I have so much going on inside of me right now I don't know how to explain. I am sick. Miserably sick and no it's not my period. I AM really sick this time round. My throat is burning, my nose is blocked. My temperature goes up and down and up and down like a yo yo. And I can't sleep well because of these factors. I mean, I cannot breathe through my blocked nose so I gotta breathe through my mouth, but my throat is already so dry and burning, and it hurts to breathe with my mouth. I keep waking up in the night almost every 30 minutes just because of this and it's been two friggin nights already. Oh can I also add that I am coughing like an old hag and my chest hurts every time I cough and there's phlegm stuck in my throat but it hurts to clear my throat? I am so tired and I feel like dying, and I still got my project to worry about. I hate it when it comes to times like this, I feel so hopeless and pathetic and my emotions go haywire which leaves me in a very vulnerable situation for relapses.

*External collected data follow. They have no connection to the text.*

Definition overflow_record (grouped : list ((Z * Z) * list part)) (record : TreeRecord) : result (list ((Z * Z) * list part)) :=
  let raw := r_raw record in
  if py_len raw <? 12 then Ok grouped else
  key_len ← be16 raw 0;
  let data_off := data_offset key_len in
  if (key_len <? 10) || (py_len raw <? data_off + 64) then Ok grouped else
  fork_type ← py_get raw 2;
  file_id ← be32 raw 4;
  start_block ← be32 raw 8;
  refs ← descriptor_refs record data_off;
  let key := (file_id, fork_type) in
  Ok (dict_set key (default [] (dict_get key grouped) ++ [(start_block, refs)]) grouped).

(** [sorted(parts)]: lists of descriptors with the same start block are
    compared next; two that are not empty come from different records, so
    their first descriptors differ, and descriptors have no order. *)
Fixpoint unordered (parts : list part) : bool :=
  match parts with
  | [] => false
  | (start, refs) :: rest =>
      existsb (fun p : part => (p.1 =? start) && negb (bool_decide (p.2 = [])) && negb (bool_decide (refs = []))) rest || unordered rest
  end.

Definition part_leb (a b : part) : bool := (a.1 <? b.1) || ((a.1 =? b.1) && (py_len a.2 <=? py_len b.2)).

Definition sort_parts (parts : list part) : result (list part) :=
  check unordered parts # TypeError "'<' not supported between instances of 'DescriptorRef' and 'DescriptorRef'";
  Ok (py_sorted part_leb parts).

Definition _parse_overflow (extents_fork : ForkMap) : aprog (list ((Z * Z) * list DescriptorRef)) :=
  if f_logical_size extents_fork =? 0 then pret [] else
  let* grouped := walk_leaf_records extents_fork (fun g r => lift (overflow_record g r)) [] in
  lift (mapM_result (fun item => parts ← sort_parts item.2; Ok (item.1, concat (map snd parts))) grouped).

(** [Volume.__init__] *)
Definition open_volume (path : string) (writable allow_inconsistent : bool) : aprog Volume :=
  let* size := os_size in
  let* header := volume_read primary_offset 512 in
  let signature := py_slice header 0 2 in
  pcheck negb (bool_decide (signature = of_string "H+")) && negb (bool_decide (signature = of_string "HX")) # EngineError "not an HFS+ or HFSX volume";
  let* version := lift (be16 header 2) in
  let* attributes := lift (be32 header 4) in
  let* block_size := lift (be32 header 40) in
  let* total_blocks := lift (be32 header 44) in
  let* free_blocks := lift (be32 header 48) in
  let* create_date := lift (be32 header 16) in
  let* write_count := lift (be32 header 68) in
  pcheck (block_size <? 512) || negb (Z.land block_size (block_size - 1) =? 0) # EngineError "invalid HFS+ allocation block size";
  pcheck (total_blocks =? 0) || (size <? total_blocks * block_size) # EngineError "HFS+ geometry exceeds the device";
  pcheck negb (Z.land attributes 2048 =? 0) && negb allow_inconsistent # EngineError "HFS+ volume is marked inconsistent";
  let* allocation := lift (parse_fork header 112) in
  let* extents := lift (parse_fork header 192) in
  let* catalog := lift (parse_fork header 272) in
  let* allocation_fork := lift (ForkMap_init block_size allocation) in
  let* extents_fork := lift (ForkMap_init block_size extents) in
  let* catalog_fork := lift (ForkMap_init block_size catalog) in
  let bitmap_len := (total_blocks + 7) / 8 in
  pcheck f_logical_size allocation_fork <? bitmap_len # EngineError "HFS+ allocation file is too short";
  let* bitmap := fork_read allocation_fork 0 bitmap_len in
  let* overflow := _parse_overflow extents_fork in
  pret (mkVolume path writable size signature version attributes block_size total_blocks free_blocks create_date write_count
          allocation_fork extents_fork catalog_fork bitmap overflow).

Today's my black belt cert presentation and I am not even fit enough to get out of the house. I texted sir but he didn't reply. I just hope he isn't angry or upset or anything. Sometimes I really hate myself for always falling sick at all the wrong timings, and some people may just misunderstand me for being a passive worker.
Fuck them all.
I suck at expressing myself I don't know what else to rant about already but my insides are still bursting with all the bad emotions. It could probably also be due to the fact that I am graduating in a few months and I still don't know what to do with my life. I hate this. On top of that, my house is like a hen house almost everyday and it's totally driving me nuts I wish so much that I could just find a place of my own and live there peacefully happily ever after. I mean, I WANT to rest, but I CAN'T because my mind is so fucking occupied with school work.
Can someone please tell me it is alright to slow down and that it is alright not to CARE about school work for now?
Maybe after graduation, I shall take up a simple job, earn enough, and then fly over to Australia and elope with Chrissy.